What to produce: Please write out exactly the lines of the data below from the line holding "Definition apply_pyoro_step (step_dir" through the line holding "Fixpoint find_insert_at (score", and leave out the rest.

*** Source material ***

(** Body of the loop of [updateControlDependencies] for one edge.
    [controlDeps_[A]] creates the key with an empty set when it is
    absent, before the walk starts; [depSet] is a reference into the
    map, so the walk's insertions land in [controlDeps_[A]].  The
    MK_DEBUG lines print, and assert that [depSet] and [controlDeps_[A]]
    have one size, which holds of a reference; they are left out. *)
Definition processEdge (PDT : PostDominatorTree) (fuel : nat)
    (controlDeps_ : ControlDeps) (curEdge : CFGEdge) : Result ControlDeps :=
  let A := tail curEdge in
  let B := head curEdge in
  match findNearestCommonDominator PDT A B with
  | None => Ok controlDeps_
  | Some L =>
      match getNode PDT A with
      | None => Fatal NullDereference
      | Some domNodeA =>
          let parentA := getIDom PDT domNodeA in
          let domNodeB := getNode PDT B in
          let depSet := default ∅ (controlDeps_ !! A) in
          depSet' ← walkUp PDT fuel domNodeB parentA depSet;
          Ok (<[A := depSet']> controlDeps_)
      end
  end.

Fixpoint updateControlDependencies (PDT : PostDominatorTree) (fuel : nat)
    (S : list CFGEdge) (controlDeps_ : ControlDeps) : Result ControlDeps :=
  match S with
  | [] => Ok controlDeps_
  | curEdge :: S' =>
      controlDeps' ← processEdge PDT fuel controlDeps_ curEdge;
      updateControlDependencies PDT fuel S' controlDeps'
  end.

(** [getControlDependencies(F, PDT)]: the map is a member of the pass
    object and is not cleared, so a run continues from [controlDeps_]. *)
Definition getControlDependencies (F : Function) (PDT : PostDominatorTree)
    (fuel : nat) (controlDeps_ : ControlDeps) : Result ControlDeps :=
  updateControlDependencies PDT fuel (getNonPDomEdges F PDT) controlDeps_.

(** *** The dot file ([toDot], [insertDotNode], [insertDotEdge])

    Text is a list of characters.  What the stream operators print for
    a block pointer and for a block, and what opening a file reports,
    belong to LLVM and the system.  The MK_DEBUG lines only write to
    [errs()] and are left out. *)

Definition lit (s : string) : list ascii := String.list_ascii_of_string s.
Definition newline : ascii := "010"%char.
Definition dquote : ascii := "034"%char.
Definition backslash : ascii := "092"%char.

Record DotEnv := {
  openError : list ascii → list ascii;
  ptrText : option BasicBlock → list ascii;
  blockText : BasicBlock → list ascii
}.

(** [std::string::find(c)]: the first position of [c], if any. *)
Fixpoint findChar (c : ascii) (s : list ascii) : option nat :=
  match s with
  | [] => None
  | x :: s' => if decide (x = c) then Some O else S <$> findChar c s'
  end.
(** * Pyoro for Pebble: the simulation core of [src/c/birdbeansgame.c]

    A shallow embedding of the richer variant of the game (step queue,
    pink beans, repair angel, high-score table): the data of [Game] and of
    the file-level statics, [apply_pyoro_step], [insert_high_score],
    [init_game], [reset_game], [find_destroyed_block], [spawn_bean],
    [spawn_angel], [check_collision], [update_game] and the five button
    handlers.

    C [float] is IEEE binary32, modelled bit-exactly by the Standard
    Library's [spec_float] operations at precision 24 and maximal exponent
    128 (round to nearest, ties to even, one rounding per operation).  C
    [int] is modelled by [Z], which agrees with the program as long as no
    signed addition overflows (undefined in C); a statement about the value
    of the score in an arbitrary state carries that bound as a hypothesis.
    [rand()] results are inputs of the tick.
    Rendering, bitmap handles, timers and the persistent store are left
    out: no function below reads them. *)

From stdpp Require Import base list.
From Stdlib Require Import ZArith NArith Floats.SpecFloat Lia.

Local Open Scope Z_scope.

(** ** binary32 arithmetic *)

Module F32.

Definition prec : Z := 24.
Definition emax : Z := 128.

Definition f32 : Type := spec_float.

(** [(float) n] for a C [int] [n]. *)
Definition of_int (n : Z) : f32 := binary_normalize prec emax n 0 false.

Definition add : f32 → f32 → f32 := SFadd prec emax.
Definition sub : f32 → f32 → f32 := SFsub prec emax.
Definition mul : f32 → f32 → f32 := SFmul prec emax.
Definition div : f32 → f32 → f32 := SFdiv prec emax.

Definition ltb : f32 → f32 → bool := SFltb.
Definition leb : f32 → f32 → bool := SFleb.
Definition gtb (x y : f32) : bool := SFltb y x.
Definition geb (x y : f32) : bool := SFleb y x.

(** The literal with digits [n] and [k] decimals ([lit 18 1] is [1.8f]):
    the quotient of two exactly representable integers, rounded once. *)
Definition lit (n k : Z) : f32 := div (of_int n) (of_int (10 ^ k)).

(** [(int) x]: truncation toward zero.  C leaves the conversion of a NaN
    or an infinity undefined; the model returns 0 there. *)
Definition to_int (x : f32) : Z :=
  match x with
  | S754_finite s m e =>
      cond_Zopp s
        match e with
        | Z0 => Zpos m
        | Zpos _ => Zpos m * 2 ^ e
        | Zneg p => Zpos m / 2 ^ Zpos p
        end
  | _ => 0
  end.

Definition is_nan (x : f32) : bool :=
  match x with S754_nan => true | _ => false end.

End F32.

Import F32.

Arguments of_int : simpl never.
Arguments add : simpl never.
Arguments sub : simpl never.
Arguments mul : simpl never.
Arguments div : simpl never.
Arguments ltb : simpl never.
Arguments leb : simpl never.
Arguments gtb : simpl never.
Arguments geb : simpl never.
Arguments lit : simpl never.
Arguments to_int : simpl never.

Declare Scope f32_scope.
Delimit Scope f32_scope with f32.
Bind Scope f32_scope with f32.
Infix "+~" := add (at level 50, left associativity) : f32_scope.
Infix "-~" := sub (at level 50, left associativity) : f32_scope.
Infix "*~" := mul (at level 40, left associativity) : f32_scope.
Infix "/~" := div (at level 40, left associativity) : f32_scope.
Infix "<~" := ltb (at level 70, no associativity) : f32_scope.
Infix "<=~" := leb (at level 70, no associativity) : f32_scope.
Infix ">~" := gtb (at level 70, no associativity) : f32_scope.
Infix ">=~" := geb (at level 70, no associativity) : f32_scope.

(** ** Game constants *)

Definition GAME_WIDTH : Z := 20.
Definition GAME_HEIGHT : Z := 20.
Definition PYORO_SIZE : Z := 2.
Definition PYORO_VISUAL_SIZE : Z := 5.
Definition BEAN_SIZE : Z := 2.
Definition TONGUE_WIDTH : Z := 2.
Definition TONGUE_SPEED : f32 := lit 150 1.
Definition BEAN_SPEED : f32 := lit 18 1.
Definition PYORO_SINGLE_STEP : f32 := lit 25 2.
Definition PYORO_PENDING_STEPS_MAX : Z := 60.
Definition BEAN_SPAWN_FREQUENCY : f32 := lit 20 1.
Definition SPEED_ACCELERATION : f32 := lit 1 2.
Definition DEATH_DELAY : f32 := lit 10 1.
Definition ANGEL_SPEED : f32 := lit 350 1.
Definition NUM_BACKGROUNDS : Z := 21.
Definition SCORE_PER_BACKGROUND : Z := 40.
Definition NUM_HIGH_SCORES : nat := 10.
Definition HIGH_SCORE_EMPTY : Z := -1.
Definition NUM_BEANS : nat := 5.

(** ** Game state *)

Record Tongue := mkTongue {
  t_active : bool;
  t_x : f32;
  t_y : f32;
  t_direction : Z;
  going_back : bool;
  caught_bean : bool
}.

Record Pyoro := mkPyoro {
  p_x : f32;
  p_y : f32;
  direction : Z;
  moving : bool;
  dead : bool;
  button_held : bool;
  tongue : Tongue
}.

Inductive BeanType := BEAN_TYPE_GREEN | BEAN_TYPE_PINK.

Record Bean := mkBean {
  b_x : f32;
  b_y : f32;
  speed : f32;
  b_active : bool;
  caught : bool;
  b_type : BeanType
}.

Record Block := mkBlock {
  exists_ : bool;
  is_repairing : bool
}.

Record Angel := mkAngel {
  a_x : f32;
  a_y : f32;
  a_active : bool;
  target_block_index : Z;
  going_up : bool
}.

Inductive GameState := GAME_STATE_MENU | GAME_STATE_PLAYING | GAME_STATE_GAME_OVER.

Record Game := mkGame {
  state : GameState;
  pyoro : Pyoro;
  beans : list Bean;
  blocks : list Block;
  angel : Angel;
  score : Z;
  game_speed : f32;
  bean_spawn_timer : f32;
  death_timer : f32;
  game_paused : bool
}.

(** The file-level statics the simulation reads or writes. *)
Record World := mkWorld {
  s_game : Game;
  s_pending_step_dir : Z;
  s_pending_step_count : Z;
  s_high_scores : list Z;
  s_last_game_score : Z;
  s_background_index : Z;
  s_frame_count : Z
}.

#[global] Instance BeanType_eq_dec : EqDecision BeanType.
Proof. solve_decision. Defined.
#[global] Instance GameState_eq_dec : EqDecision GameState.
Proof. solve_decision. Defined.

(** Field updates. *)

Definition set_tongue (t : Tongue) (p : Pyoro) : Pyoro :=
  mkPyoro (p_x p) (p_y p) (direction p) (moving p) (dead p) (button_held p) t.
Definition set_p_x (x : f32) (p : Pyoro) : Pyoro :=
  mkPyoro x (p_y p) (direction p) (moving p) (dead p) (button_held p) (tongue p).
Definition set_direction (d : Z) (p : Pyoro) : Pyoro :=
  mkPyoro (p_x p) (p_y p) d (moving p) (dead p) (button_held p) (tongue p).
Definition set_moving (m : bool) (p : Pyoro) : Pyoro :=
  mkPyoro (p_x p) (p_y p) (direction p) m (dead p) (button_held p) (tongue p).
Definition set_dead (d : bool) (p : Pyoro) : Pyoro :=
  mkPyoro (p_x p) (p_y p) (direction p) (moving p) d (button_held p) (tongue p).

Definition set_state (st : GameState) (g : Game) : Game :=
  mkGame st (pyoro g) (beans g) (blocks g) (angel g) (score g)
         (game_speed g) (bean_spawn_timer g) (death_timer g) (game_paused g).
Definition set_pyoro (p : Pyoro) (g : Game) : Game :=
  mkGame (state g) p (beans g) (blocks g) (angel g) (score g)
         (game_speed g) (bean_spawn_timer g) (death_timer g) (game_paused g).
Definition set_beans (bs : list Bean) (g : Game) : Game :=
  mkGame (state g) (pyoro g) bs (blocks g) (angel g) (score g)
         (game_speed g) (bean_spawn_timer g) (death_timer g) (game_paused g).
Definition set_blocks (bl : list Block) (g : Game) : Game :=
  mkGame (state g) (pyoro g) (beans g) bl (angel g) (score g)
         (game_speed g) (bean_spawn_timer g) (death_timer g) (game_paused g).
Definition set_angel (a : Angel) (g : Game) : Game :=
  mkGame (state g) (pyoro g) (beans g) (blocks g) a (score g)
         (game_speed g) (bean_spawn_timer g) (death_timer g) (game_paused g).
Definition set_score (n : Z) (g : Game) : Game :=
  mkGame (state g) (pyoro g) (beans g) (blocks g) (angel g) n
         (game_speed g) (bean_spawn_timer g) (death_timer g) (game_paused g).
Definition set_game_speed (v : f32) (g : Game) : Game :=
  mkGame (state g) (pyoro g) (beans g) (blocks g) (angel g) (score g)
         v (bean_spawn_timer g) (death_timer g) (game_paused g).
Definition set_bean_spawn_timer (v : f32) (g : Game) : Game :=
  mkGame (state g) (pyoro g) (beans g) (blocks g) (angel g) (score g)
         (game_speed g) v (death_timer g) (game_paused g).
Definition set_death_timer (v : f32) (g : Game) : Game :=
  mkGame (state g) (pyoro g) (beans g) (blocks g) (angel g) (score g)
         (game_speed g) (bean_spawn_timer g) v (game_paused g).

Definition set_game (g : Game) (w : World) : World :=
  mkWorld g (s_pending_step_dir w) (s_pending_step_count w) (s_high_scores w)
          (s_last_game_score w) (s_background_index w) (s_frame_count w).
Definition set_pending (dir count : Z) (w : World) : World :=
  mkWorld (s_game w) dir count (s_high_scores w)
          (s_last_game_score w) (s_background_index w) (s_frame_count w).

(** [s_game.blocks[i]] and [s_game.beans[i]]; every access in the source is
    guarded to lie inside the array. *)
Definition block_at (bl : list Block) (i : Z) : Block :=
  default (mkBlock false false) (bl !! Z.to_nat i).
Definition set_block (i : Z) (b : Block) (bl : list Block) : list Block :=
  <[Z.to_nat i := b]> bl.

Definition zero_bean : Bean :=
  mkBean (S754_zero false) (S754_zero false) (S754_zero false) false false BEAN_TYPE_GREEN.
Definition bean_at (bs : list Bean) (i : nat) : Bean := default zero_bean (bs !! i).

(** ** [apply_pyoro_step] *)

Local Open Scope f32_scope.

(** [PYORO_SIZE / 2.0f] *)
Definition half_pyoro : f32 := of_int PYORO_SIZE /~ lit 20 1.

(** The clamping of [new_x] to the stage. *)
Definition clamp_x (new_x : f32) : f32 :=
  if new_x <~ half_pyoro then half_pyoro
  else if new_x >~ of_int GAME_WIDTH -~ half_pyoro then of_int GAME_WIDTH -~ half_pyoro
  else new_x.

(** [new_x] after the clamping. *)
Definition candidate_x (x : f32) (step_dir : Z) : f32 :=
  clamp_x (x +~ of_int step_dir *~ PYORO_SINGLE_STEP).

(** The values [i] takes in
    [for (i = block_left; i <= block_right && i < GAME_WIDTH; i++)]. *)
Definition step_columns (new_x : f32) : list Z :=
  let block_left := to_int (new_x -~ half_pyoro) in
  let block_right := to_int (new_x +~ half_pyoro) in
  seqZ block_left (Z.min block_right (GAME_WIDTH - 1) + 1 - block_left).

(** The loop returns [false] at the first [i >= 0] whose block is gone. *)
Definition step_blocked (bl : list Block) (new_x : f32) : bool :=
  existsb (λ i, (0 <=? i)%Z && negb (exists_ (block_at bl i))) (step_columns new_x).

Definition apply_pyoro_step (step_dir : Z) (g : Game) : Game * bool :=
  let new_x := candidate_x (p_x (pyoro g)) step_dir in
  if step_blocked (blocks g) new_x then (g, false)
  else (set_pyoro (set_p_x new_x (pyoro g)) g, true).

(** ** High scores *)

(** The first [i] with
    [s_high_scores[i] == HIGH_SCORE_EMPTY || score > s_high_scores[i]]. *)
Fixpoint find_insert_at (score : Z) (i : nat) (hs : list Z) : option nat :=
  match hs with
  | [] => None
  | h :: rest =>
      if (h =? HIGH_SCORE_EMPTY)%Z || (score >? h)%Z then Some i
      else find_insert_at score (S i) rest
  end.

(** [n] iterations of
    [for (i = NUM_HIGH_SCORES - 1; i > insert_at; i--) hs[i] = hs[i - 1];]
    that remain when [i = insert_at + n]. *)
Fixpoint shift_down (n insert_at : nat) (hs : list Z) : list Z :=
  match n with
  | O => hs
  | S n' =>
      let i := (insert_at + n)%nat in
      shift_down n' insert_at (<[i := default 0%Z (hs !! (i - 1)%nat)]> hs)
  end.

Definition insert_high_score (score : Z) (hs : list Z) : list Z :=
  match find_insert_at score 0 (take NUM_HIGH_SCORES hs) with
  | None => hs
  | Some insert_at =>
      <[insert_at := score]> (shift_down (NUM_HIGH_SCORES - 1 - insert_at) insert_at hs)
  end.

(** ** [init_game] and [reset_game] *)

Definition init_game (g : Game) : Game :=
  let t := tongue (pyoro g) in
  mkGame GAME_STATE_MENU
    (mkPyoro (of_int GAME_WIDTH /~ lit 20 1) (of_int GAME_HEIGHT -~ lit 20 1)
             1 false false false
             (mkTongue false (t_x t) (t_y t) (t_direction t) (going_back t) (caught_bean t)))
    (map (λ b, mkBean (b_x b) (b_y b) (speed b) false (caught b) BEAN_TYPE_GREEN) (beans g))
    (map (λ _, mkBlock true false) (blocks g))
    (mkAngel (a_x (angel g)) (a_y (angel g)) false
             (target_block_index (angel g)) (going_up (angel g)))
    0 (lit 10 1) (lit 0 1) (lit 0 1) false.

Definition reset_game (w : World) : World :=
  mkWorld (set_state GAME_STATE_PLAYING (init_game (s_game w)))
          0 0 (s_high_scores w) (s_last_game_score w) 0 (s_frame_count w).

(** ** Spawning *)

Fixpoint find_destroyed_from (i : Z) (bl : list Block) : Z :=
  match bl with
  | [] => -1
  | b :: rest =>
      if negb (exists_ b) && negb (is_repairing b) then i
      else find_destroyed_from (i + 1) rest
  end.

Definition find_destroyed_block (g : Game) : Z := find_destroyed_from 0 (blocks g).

***

Worked solution:
Definition apply_pyoro_step (step_dir : Z) (g : Game) : Game * bool :=
  let new_x := candidate_x (p_x (pyoro g)) step_dir in
  if step_blocked (blocks g) new_x then (g, false)
  else (set_pyoro (set_p_x new_x (pyoro g)) g, true).

(** ** High scores *)

(** The first [i] with
    [s_high_scores[i] == HIGH_SCORE_EMPTY || score > s_high_scores[i]]. *)
Fixpoint find_insert_at (score : Z) (i : nat) (hs : list Z) : option nat :=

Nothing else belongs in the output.